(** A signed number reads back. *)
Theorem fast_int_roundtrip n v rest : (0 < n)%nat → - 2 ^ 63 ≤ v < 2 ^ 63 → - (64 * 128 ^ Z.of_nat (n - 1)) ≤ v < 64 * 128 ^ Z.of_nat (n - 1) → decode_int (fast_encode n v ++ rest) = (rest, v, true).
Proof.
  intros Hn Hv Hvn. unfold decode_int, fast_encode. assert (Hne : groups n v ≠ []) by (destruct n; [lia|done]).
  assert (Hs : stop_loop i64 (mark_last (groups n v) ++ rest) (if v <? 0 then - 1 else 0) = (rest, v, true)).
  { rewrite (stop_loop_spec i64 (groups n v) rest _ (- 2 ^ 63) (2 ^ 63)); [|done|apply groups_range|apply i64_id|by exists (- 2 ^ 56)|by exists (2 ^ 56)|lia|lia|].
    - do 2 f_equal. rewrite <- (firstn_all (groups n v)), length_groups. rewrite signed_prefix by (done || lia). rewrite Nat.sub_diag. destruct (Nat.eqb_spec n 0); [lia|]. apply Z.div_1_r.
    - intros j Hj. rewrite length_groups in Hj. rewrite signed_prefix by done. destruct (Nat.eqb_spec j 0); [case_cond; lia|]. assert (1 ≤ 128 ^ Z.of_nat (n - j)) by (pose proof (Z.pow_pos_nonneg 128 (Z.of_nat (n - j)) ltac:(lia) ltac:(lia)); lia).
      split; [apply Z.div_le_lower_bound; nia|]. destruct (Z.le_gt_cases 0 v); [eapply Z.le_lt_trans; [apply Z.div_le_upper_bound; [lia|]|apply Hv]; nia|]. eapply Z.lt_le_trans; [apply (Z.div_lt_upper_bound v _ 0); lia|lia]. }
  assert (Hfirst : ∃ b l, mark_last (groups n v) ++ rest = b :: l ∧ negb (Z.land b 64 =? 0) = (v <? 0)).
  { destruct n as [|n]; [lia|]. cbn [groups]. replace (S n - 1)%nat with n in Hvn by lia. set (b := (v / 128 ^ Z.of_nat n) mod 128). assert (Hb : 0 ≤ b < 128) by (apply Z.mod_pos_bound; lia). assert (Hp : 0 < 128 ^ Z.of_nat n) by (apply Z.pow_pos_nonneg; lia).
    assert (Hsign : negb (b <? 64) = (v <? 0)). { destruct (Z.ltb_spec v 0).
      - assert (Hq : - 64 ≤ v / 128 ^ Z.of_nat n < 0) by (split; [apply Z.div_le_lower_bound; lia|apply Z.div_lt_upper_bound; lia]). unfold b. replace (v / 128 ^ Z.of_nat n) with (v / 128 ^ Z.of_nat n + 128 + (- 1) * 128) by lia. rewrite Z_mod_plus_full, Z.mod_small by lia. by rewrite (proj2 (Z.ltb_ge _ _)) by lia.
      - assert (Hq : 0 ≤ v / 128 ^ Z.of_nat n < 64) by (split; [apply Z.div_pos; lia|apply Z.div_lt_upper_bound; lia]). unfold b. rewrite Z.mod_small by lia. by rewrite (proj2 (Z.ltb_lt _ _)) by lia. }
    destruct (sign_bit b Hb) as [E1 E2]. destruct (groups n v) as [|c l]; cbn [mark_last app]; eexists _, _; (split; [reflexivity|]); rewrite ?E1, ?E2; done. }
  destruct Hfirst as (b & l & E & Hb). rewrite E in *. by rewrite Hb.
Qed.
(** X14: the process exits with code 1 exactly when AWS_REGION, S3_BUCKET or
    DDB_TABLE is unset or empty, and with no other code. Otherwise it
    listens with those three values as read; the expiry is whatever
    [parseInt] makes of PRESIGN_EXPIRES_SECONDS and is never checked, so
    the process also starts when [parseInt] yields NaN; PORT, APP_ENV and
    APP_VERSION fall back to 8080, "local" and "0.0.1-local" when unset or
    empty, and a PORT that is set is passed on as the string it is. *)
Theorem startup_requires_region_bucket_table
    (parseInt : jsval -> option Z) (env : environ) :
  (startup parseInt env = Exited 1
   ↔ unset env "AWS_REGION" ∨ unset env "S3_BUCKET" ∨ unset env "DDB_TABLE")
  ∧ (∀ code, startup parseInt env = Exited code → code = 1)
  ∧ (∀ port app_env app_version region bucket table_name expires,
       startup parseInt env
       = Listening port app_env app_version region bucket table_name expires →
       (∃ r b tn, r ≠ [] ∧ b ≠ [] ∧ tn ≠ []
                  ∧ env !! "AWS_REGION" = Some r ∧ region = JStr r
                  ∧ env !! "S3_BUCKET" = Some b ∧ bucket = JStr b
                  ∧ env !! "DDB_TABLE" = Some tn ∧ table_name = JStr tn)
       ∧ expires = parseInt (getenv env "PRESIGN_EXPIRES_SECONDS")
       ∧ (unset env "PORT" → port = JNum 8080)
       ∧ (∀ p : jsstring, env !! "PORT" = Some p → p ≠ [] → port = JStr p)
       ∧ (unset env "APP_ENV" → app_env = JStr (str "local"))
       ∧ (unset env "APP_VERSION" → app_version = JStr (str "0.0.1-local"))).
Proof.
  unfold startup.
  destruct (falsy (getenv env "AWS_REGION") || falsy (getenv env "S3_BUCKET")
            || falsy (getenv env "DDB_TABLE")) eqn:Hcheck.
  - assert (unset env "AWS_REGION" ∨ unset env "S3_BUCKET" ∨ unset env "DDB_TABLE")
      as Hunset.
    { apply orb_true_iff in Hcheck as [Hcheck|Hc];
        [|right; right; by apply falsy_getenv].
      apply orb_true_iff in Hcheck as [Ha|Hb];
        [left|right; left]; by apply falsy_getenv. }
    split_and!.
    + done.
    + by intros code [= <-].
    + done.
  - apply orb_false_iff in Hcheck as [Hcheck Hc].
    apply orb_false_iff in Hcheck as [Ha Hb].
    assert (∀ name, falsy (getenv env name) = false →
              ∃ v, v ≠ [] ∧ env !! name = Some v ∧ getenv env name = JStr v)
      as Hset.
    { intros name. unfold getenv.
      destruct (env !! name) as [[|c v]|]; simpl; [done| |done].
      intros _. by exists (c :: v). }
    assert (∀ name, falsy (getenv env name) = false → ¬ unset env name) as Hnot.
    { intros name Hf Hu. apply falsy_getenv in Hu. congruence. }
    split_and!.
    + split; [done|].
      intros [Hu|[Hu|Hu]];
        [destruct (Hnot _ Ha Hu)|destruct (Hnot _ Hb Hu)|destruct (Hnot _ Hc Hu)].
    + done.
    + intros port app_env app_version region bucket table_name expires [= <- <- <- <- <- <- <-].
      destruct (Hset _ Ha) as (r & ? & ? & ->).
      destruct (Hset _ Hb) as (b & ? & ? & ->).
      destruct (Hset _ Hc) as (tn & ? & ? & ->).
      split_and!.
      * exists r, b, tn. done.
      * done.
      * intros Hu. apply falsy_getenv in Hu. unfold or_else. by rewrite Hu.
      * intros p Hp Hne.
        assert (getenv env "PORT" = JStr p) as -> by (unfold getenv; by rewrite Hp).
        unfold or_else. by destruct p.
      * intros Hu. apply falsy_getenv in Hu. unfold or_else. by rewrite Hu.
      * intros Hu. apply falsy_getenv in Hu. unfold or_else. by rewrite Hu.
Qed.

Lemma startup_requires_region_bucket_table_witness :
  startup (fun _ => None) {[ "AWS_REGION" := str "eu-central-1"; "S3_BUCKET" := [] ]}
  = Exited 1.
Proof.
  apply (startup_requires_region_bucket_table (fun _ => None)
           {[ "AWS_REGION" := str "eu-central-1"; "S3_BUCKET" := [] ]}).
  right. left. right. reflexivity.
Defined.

= Aim of the task =
Could you return all lines from the records that include the word "intros"?

= Your response =
  intros Hn Hv Hvn. unfold decode_int, fast_encode. assert (Hne : groups n v ≠ []) by (destruct n; [lia|done]).
    - intros j Hj. rewrite length_groups in Hj. rewrite signed_prefix by done. destruct (Nat.eqb_spec j 0); [case_cond; lia|]. assert (1 ≤ 128 ^ Z.of_nat (n - j)) by (pose proof (Z.pow_pos_nonneg 128 (Z.of_nat (n - j)) ltac:(lia) ltac:(lia)); lia).
    + by intros code [= <-].
    { intros name. unfold getenv.
      intros _. by exists (c :: v). }
    { intros name Hf Hu. apply falsy_getenv in Hu. congruence. }
      intros [Hu|[Hu|Hu]];
    + intros port app_env app_version region bucket table_name expires [= <- <- <- <- <- <- <-].
      * intros Hu. apply falsy_getenv in Hu. unfold or_else. by rewrite Hu.
      * intros p Hp Hne.
      * intros Hu. apply falsy_getenv in Hu. unfold or_else. by rewrite Hu.
      * intros Hu. apply falsy_getenv in Hu. unfold or_else. by rewrite Hu.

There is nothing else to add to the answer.